[Saved data entries]
Content starts

Lemma try_next_encoded C m e pre post err :
  4 ≤ C → msg_ok C m → sm_to_bytes C m = Ok e →
  try_next C (mkIter (pre ++ e ++ post) (Z.of_nat (length pre)) err) =
    (mkIter (pre ++ e ++ post) (Z.of_nat (length pre) + Z.of_nat (length e)) err, Ok m).
Proof.
  intros HC Hm He. destruct (sm_to_bytes_body C m HC Hm) as (body & He' & Hl & _ & Hp).
  set (lenb := to_be 2 (Z.of_nat (length body))) in *.
  assert (e = VERSION :: disc_repr (disc_of m) :: lenb ++ body) as ->
    by (rewrite He in He'; by injection He'). clear He He'.
  assert (from_be lenb = Z.of_nat (length body)) as Hfb
    by (apply from_be_to_be_small; unfold in_u; simpl; lia).
  cbn [app]. rewrite <-(assoc_L (++)).
  rewrite (try_next_header C pre VERSION _ lenb) by (by apply length_to_be).
  rewrite Z.eqb_refl, Hfb. cbn [negb].
  rewrite (proj2 (Z.ltb_ge _ _)) by (unfold MAX_MESSAGE_SIZE, SEGMENT_OVERHEAD, HEADER_SIZE,
    Segment_HEADER_SIZE; lia).
  rewrite (proj2 (reserved_bits_small (Z.of_nat (length body)) ltac:(lia))) by lia. cbn [Z.eqb negb].
  rewrite disc_from_repr_of.
  replace (pre ++ VERSION :: disc_repr (disc_of m) :: lenb ++ body ++ post)
    with ((pre ++ VERSION :: disc_repr (disc_of m) :: lenb) ++ body ++ post)
    by (by rewrite <-(assoc_L (++))).
  assert (length lenb = 2%nat) as Hlb by apply length_to_be. clearbody lenb.
  rewrite slice_app_middle by (rewrite ?length_app; cbn [length]; rewrite ?length_app; lia).
  rewrite Hp. do 2 f_equal. cbn [app length]. rewrite length_app. lia.
Qed.
Lemma derive_vrf_verifies_witness :
  ∃ v, @derive_vrf_parameters Z3_curve [9] [1; 2] (toy_key 2) [5] = Ok v ∧
    @VrfParameters_verify Z3_curve v
      (@PublicKey_to_address Z3_curve (@ck_public Z3_curve (toy_key 2))) [1; 2] [5] = Ok tt.
Proof.
  eexists. split; [vm_compute; reflexivity|].
  apply (@derive_vrf_verifies Z3_curve Z3_curve_laws (toy_key 2) 2 [9]).
  - apply toy_key_wf. lia.
  - vm_compute. reflexivity.
Defined.
(* ===== verification/Tickets.v ===== *)
(** * Tickets

    Models [common/internal-types/src/tickets.rs]: the winning probability
    encoding, the ticket builder with its input validation, the 148-byte
    encoding, the EIP-712-like hash, and the state machine of ticket types
    (unverified, verified, unacknowledged, acknowledged, redeemable,
    transferable).  Comparing floats approximately is done by the [float_cmp]
    crate, the class [FloatCmp]. *)
From S2P Require Import Prelude Primitives Crypto Channels.
From Stdlib Require Import Floats.SpecFloat.

(** [CoreTypesError] of [errors.rs]. *)
Inductive CoreTypesError :=
| InvalidInputData (what : string)
| CoreParseError (what : string)
| ArithmeticError (what : string)
| InvalidTicketRecipient
| InvalidAcknowledgement
| InvalidWinningProbability
| LoopbackTicket
| InvalidMultiaddr
| CoreCryptoError (e : CryptoError)
| CoreGeneralError (e : GeneralError).

Abbreviation TR := (outcome CoreTypesError).

(** [hopr_primitive_types::f64_approx_eq a b epsilon]. *)
Class FloatCmp := f64_approx_eq : f64 → f64 → f64 → bool.

(** ** Winning probabilities: 7 bytes *)
Definition EncodedWinProb : Type := bytes.
Definition ENCODED_WIN_PROB_LENGTH : nat := 7.
Definition ENCODED_TICKET_LENGTH : nat := 64.
Definition REDEEM_CALL_SELECTOR : bytes := [252; 183; 121; 111].

Definition WinningProbability : Type := EncodedWinProb.
Definition ALWAYS : WinningProbability := replicate 7 0xff.
Definition NEVER : WinningProbability := replicate 7 0.
(** The literal [0.00000001]. *)
Definition EPSILON : f64 := f64_from_bits 0x3E45798EE2308C3A.

Definition as_luck (p : WinningProbability) : Z := from_be (0 :: p).
Definition as_encoded (p : WinningProbability) : EncodedWinProb := p.

Definition as_f64 (p : WinningProbability) : f64 :=
  if bool_decide (p = NEVER) then f64_zero
  else if bool_decide (p = ALWAYS) then f64_one
  else
    let tmp := from_be (0 :: p) in
    let significand := wrap 64 (tmp + 1) in
    f64_sub (f64_from_bits (Z.lor (Z.shiftl 1023 52) (Z.shiftr significand 4))) f64_one.

Definition WinProb_from_u64 (value : Z) : WinningProbability := drop 1 (to_be 8 value).
Definition WinProb_try_from : bytes → outcome GeneralError WinningProbability :=
  array_try_from ENCODED_WIN_PROB_LENGTH "WinningProbability".

Section WinProb.
Context `{!FloatCmp}.

Definition try_from_f64 (win_prob : f64) : TR WinningProbability :=
  if negb (f64_unit_contains win_prob) then
    Err (InvalidInputData "winning probability must be in [0.0, 1.0]")
  else if f64_approx_eq f64_zero win_prob EPSILON then Ok NEVER
  else if f64_approx_eq f64_one win_prob EPSILON then Ok ALWAYS
  else
    let tmp := f64_to_bits (f64_add win_prob f64_one) in
    let significand := Z.land tmp 0x000fffffffffffff in
    let encoded := Z.lor (wrap 64 (Z.shiftl (wrap 64 (significand - 1)) 4)) 0xf in
    Ok (drop 1 (to_be 8 encoded)).
(* ===== verification/SharedKeys.v ===== *)
(** * Key derivation and Sphinx shared keys

    Models [crypto/sphinx/src/derivation.rs], [shared_keys.rs] and the X25519
    suite of [ec_groups.rs], with the containers they use of
    [crypto/types/src/primitives.rs], [keypairs.rs] and [utils.rs].

    Blake3, the stream cipher of a suite and the curve are classes of
    operations; the suite is the trait [SphinxSuite] as a class, and the X25519
    suite is an instance of it over the operations of curve25519-dalek. *)
From S2P Require Import Prelude Primitives Crypto.
From Stdlib Require Strings.String.

(** [SphinxError] of [errors.rs]. *)
Inductive SphinxError :=
| PacketDecodingError (what : string)
| PacketConstructionError (what : string)
| PaddingError
| SphinxCryptoError (e : CryptoError)
| SphinxGeneralError (e : GeneralError).

(** ** Key derivation *)

(** The first bytes that Blake3 in its key derivation mode outputs for a
    context and an input. *)
Class Kdf := blake3_derive : string → bytes → nat → bytes.
Class KdfLaws `{Kdf} := length_blake3 context input n :
  length (blake3_derive context input n) = n.

(** [KeyIvInit + StreamCipher + StreamCipherSeek]: the byte of the key stream
    at each position. *)
Class StreamCipher := {
  sc_key_size : nat;
  sc_iv_size : nat;
  key_stream : bytes → bytes → nat → Z
}.

Record cipher := mkCipher { c_key : bytes; c_iv : bytes; c_pos : nat }.

Definition seek (c : cipher) (pos : nat) : cipher := mkCipher (c_key c) (c_iv c) pos.

Definition xor_bytes : bytes → bytes → bytes := zip_with Z.lxor.

Abbreviation IvKey := bytes (only parsing).

Section Derivation.
Context `{Kdf}.

Definition create_kdf_instance (secret : bytes) (context : string) (salt : option bytes) :
    CR (nat → bytes) :=
  if bool_decide (length secret < 16)%nat then
    Err (InvalidInputValue "secret must have at least 128-bits")
  else Ok (blake3_derive context (match salt with Some s => s ++ secret | None => secret end)).

Definition PACKET_TAG_LENGTH : nat := 16.

Definition derive_packet_tag (secret : bytes) : CR bytes :=
  output ← create_kdf_instance secret "HASH_KEY_PACKET_TAG" None;
  Ok (output PACKET_TAG_LENGTH).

Content ends

§ Brief
All of the data must be written out again, exactly as it stands.

§ Response area
Lemma try_next_encoded C m e pre post err :
  4 ≤ C → msg_ok C m → sm_to_bytes C m = Ok e →
  try_next C (mkIter (pre ++ e ++ post) (Z.of_nat (length pre)) err) =
    (mkIter (pre ++ e ++ post) (Z.of_nat (length pre) + Z.of_nat (length e)) err, Ok m).
Proof.
  intros HC Hm He. destruct (sm_to_bytes_body C m HC Hm) as (body & He' & Hl & _ & Hp).
  set (lenb := to_be 2 (Z.of_nat (length body))) in *.
  assert (e = VERSION :: disc_repr (disc_of m) :: lenb ++ body) as ->
    by (rewrite He in He'; by injection He'). clear He He'.
  assert (from_be lenb = Z.of_nat (length body)) as Hfb
    by (apply from_be_to_be_small; unfold in_u; simpl; lia).
  cbn [app]. rewrite <-(assoc_L (++)).
  rewrite (try_next_header C pre VERSION _ lenb) by (by apply length_to_be).
  rewrite Z.eqb_refl, Hfb. cbn [negb].
  rewrite (proj2 (Z.ltb_ge _ _)) by (unfold MAX_MESSAGE_SIZE, SEGMENT_OVERHEAD, HEADER_SIZE,
    Segment_HEADER_SIZE; lia).
  rewrite (proj2 (reserved_bits_small (Z.of_nat (length body)) ltac:(lia))) by lia. cbn [Z.eqb negb].
  rewrite disc_from_repr_of.
  replace (pre ++ VERSION :: disc_repr (disc_of m) :: lenb ++ body ++ post)
    with ((pre ++ VERSION :: disc_repr (disc_of m) :: lenb) ++ body ++ post)
    by (by rewrite <-(assoc_L (++))).
  assert (length lenb = 2%nat) as Hlb by apply length_to_be. clearbody lenb.
  rewrite slice_app_middle by (rewrite ?length_app; cbn [length]; rewrite ?length_app; lia).
  rewrite Hp. do 2 f_equal. cbn [app length]. rewrite length_app. lia.
Qed.
Lemma derive_vrf_verifies_witness :
  ∃ v, @derive_vrf_parameters Z3_curve [9] [1; 2] (toy_key 2) [5] = Ok v ∧
    @VrfParameters_verify Z3_curve v
      (@PublicKey_to_address Z3_curve (@ck_public Z3_curve (toy_key 2))) [1; 2] [5] = Ok tt.
Proof.
  eexists. split; [vm_compute; reflexivity|].
  apply (@derive_vrf_verifies Z3_curve Z3_curve_laws (toy_key 2) 2 [9]).
  - apply toy_key_wf. lia.
  - vm_compute. reflexivity.
Defined.
(* ===== verification/Tickets.v ===== *)
(** * Tickets

    Models [common/internal-types/src/tickets.rs]: the winning probability
    encoding, the ticket builder with its input validation, the 148-byte
    encoding, the EIP-712-like hash, and the state machine of ticket types
    (unverified, verified, unacknowledged, acknowledged, redeemable,
    transferable).  Comparing floats approximately is done by the [float_cmp]
    crate, the class [FloatCmp]. *)
From S2P Require Import Prelude Primitives Crypto Channels.
From Stdlib Require Import Floats.SpecFloat.

(** [CoreTypesError] of [errors.rs]. *)
Inductive CoreTypesError :=
| InvalidInputData (what : string)
| CoreParseError (what : string)
| ArithmeticError (what : string)
| InvalidTicketRecipient
| InvalidAcknowledgement
| InvalidWinningProbability
| LoopbackTicket
| InvalidMultiaddr
| CoreCryptoError (e : CryptoError)
| CoreGeneralError (e : GeneralError).

Abbreviation TR := (outcome CoreTypesError).

(** [hopr_primitive_types::f64_approx_eq a b epsilon]. *)
Class FloatCmp := f64_approx_eq : f64 → f64 → f64 → bool.

(** ** Winning probabilities: 7 bytes *)
Definition EncodedWinProb : Type := bytes.
Definition ENCODED_WIN_PROB_LENGTH : nat := 7.
Definition ENCODED_TICKET_LENGTH : nat := 64.
Definition REDEEM_CALL_SELECTOR : bytes := [252; 183; 121; 111].

Definition WinningProbability : Type := EncodedWinProb.
Definition ALWAYS : WinningProbability := replicate 7 0xff.
Definition NEVER : WinningProbability := replicate 7 0.
(** The literal [0.00000001]. *)
Definition EPSILON : f64 := f64_from_bits 0x3E45798EE2308C3A.

Definition as_luck (p : WinningProbability) : Z := from_be (0 :: p).
Definition as_encoded (p : WinningProbability) : EncodedWinProb := p.

Definition as_f64 (p : WinningProbability) : f64 :=
  if bool_decide (p = NEVER) then f64_zero
  else if bool_decide (p = ALWAYS) then f64_one
  else
    let tmp := from_be (0 :: p) in
    let significand := wrap 64 (tmp + 1) in
    f64_sub (f64_from_bits (Z.lor (Z.shiftl 1023 52) (Z.shiftr significand 4))) f64_one.

Definition WinProb_from_u64 (value : Z) : WinningProbability := drop 1 (to_be 8 value).
Definition WinProb_try_from : bytes → outcome GeneralError WinningProbability :=
  array_try_from ENCODED_WIN_PROB_LENGTH "WinningProbability".

Section WinProb.
Context `{!FloatCmp}.

Definition try_from_f64 (win_prob : f64) : TR WinningProbability :=
  if negb (f64_unit_contains win_prob) then
    Err (InvalidInputData "winning probability must be in [0.0, 1.0]")
  else if f64_approx_eq f64_zero win_prob EPSILON then Ok NEVER
  else if f64_approx_eq f64_one win_prob EPSILON then Ok ALWAYS
  else
    let tmp := f64_to_bits (f64_add win_prob f64_one) in
    let significand := Z.land tmp 0x000fffffffffffff in
    let encoded := Z.lor (wrap 64 (Z.shiftl (wrap 64 (significand - 1)) 4)) 0xf in
    Ok (drop 1 (to_be 8 encoded)).
(* ===== verification/SharedKeys.v ===== *)
(** * Key derivation and Sphinx shared keys

    Models [crypto/sphinx/src/derivation.rs], [shared_keys.rs] and the X25519
    suite of [ec_groups.rs], with the containers they use of
    [crypto/types/src/primitives.rs], [keypairs.rs] and [utils.rs].

    Blake3, the stream cipher of a suite and the curve are classes of
    operations; the suite is the trait [SphinxSuite] as a class, and the X25519
    suite is an instance of it over the operations of curve25519-dalek. *)
From S2P Require Import Prelude Primitives Crypto.
From Stdlib Require Strings.String.

(** [SphinxError] of [errors.rs]. *)
Inductive SphinxError :=
| PacketDecodingError (what : string)
| PacketConstructionError (what : string)
| PaddingError
| SphinxCryptoError (e : CryptoError)
| SphinxGeneralError (e : GeneralError).

(** ** Key derivation *)

(** The first bytes that Blake3 in its key derivation mode outputs for a
    context and an input. *)
Class Kdf := blake3_derive : string → bytes → nat → bytes.
Class KdfLaws `{Kdf} := length_blake3 context input n :
  length (blake3_derive context input n) = n.

(** [KeyIvInit + StreamCipher + StreamCipherSeek]: the byte of the key stream
    at each position. *)
Class StreamCipher := {
  sc_key_size : nat;
  sc_iv_size : nat;
  key_stream : bytes → bytes → nat → Z
}.

Record cipher := mkCipher { c_key : bytes; c_iv : bytes; c_pos : nat }.

Definition seek (c : cipher) (pos : nat) : cipher := mkCipher (c_key c) (c_iv c) pos.

Definition xor_bytes : bytes → bytes → bytes := zip_with Z.lxor.

Abbreviation IvKey := bytes (only parsing).

Section Derivation.
Context `{Kdf}.

Definition create_kdf_instance (secret : bytes) (context : string) (salt : option bytes) :
    CR (nat → bytes) :=
  if bool_decide (length secret < 16)%nat then
    Err (InvalidInputValue "secret must have at least 128-bits")
  else Ok (blake3_derive context (match salt with Some s => s ++ secret | None => secret end)).

Definition PACKET_TAG_LENGTH : nat := 16.

Definition derive_packet_tag (secret : bytes) : CR bytes :=
  output ← create_kdf_instance secret "HASH_KEY_PACKET_TAG" None;
  Ok (output PACKET_TAG_LENGTH).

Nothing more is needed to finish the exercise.